* [TASK STATEMENT]: For the material that follows, return exactly the lines from the one with "(exists a s" through the one with "(** The three", both ends included.

* [INPUT DATA]:
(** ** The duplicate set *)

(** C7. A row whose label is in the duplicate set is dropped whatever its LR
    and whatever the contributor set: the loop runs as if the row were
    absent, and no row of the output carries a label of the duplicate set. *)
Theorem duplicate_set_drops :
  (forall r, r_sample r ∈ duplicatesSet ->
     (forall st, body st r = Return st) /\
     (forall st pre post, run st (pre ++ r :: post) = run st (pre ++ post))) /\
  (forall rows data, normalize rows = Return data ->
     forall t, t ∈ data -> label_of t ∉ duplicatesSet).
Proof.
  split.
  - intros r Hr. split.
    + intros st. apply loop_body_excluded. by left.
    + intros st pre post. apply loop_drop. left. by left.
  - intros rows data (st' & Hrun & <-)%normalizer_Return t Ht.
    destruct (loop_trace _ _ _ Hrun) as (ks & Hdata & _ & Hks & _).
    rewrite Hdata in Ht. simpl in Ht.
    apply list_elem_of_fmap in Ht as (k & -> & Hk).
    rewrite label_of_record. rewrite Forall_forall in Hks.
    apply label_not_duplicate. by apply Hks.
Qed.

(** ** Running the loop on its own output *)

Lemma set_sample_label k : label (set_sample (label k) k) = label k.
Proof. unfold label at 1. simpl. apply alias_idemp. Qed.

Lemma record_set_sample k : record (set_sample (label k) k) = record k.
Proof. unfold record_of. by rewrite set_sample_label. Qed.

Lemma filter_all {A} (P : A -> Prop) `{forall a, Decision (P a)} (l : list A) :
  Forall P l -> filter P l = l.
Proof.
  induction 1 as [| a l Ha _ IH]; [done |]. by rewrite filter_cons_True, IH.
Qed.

---

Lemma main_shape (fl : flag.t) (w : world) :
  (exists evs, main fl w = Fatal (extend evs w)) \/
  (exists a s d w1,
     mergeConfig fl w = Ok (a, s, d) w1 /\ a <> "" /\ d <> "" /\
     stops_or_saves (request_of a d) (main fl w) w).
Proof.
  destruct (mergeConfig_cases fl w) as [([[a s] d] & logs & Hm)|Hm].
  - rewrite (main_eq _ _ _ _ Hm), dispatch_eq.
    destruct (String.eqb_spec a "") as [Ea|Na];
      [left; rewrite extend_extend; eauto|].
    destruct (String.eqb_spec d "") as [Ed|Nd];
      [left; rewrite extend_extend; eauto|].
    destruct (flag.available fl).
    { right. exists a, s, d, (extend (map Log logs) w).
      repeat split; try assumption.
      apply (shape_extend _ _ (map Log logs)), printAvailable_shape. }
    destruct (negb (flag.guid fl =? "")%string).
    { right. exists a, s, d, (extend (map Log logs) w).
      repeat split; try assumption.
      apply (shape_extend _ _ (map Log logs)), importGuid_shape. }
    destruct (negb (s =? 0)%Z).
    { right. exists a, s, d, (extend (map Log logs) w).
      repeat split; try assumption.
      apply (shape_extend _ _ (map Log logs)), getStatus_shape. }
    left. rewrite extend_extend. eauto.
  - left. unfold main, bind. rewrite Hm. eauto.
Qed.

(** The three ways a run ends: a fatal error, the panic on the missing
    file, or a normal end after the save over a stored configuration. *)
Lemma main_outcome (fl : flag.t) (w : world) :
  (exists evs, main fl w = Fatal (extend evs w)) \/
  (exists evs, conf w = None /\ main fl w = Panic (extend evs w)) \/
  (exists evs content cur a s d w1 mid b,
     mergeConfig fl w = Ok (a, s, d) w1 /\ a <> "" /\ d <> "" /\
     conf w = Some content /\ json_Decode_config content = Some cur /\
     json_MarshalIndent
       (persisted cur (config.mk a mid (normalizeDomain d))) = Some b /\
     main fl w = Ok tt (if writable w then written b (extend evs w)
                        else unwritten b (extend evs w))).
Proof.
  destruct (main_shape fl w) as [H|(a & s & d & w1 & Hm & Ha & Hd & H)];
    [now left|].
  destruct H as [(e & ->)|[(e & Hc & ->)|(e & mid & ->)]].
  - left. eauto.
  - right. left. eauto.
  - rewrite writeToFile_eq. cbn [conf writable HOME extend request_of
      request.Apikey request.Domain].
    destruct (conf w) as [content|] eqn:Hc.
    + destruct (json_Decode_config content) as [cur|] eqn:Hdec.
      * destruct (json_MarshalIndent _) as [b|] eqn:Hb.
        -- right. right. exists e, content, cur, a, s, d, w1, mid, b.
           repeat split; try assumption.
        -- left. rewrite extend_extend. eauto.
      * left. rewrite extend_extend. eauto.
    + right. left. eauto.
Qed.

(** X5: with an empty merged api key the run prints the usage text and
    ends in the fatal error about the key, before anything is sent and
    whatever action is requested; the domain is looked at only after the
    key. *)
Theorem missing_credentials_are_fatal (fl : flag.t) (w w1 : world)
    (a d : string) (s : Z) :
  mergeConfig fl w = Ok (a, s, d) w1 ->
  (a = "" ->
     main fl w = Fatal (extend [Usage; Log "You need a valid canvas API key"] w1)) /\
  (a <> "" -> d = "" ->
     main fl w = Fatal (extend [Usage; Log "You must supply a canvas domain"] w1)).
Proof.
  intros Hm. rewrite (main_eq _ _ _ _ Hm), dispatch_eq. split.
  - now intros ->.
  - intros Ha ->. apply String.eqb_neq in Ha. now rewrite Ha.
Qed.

* [FINISHED TASK]:
  (exists a s d w1,
     mergeConfig fl w = Ok (a, s, d) w1 /\ a <> "" /\ d <> "" /\
     stops_or_saves (request_of a d) (main fl w) w).
Proof.
  destruct (mergeConfig_cases fl w) as [([[a s] d] & logs & Hm)|Hm].
  - rewrite (main_eq _ _ _ _ Hm), dispatch_eq.
    destruct (String.eqb_spec a "") as [Ea|Na];
      [left; rewrite extend_extend; eauto|].
    destruct (String.eqb_spec d "") as [Ed|Nd];
      [left; rewrite extend_extend; eauto|].
    destruct (flag.available fl).
    { right. exists a, s, d, (extend (map Log logs) w).
      repeat split; try assumption.
      apply (shape_extend _ _ (map Log logs)), printAvailable_shape. }
    destruct (negb (flag.guid fl =? "")%string).
    { right. exists a, s, d, (extend (map Log logs) w).
      repeat split; try assumption.
      apply (shape_extend _ _ (map Log logs)), importGuid_shape. }
    destruct (negb (s =? 0)%Z).
    { right. exists a, s, d, (extend (map Log logs) w).
      repeat split; try assumption.
      apply (shape_extend _ _ (map Log logs)), getStatus_shape. }
    left. rewrite extend_extend. eauto.
  - left. unfold main, bind. rewrite Hm. eauto.
Qed.

(** The three ways a run ends: a fatal error, the panic on the missing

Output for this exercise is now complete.